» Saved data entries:
_____

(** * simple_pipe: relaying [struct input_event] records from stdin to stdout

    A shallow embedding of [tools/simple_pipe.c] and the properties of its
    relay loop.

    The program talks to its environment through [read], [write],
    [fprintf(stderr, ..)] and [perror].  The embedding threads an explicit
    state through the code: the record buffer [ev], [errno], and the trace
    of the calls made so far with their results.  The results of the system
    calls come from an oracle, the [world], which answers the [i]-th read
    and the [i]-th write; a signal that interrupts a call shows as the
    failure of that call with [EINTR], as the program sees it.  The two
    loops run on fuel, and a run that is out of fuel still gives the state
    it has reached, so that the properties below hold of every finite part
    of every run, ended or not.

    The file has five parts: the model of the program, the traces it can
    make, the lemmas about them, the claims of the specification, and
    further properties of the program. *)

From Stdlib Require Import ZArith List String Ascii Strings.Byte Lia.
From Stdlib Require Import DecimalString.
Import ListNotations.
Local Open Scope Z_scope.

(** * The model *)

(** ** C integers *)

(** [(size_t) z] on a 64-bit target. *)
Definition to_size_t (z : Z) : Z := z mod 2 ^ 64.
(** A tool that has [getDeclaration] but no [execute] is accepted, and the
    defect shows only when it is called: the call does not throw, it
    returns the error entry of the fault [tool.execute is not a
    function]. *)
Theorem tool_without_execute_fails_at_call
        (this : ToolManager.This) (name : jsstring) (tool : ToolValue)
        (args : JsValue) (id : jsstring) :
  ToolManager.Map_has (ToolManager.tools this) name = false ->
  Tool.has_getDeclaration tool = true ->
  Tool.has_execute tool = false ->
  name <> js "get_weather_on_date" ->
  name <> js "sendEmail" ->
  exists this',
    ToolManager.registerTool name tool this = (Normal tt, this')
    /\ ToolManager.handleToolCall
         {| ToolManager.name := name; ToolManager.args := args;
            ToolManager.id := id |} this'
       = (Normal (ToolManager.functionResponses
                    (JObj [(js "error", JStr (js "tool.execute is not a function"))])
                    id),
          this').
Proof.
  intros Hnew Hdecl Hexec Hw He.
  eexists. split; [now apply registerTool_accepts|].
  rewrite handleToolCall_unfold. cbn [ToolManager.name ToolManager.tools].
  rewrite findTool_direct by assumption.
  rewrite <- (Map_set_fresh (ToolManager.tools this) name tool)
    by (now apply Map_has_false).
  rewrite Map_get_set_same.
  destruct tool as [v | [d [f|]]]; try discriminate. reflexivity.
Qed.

_____

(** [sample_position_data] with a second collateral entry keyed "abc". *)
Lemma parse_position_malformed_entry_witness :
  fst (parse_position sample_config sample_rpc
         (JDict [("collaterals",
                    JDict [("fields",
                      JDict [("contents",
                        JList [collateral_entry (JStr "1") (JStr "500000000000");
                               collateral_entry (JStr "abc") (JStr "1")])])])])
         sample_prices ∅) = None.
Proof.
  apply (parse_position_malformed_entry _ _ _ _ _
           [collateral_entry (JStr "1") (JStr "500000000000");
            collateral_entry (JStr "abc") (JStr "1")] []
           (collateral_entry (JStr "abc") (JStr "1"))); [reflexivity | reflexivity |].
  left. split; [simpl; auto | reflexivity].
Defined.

_____

» Prompt:
Keeping every character as it is, restate the lines above that run from the line with "and the [i]-th" through the line with "Definition to_size_t (z", both included, and nothing else.

» Task result:
    and the [i]-th write; a signal that interrupts a call shows as the
    failure of that call with [EINTR], as the program sees it.  The two
    loops run on fuel, and a run that is out of fuel still gives the state
    it has reached, so that the properties below hold of every finite part
    of every run, ended or not.

    The file has five parts: the model of the program, the traces it can
    make, the lemmas about them, the claims of the specification, and
    further properties of the program. *)

From Stdlib Require Import ZArith List String Ascii Strings.Byte Lia.
From Stdlib Require Import DecimalString.
Import ListNotations.
Local Open Scope Z_scope.

(** * The model *)

(** ** C integers *)

(** [(size_t) z] on a 64-bit target. *)
Definition to_size_t (z : Z) : Z := z mod 2 ^ 64.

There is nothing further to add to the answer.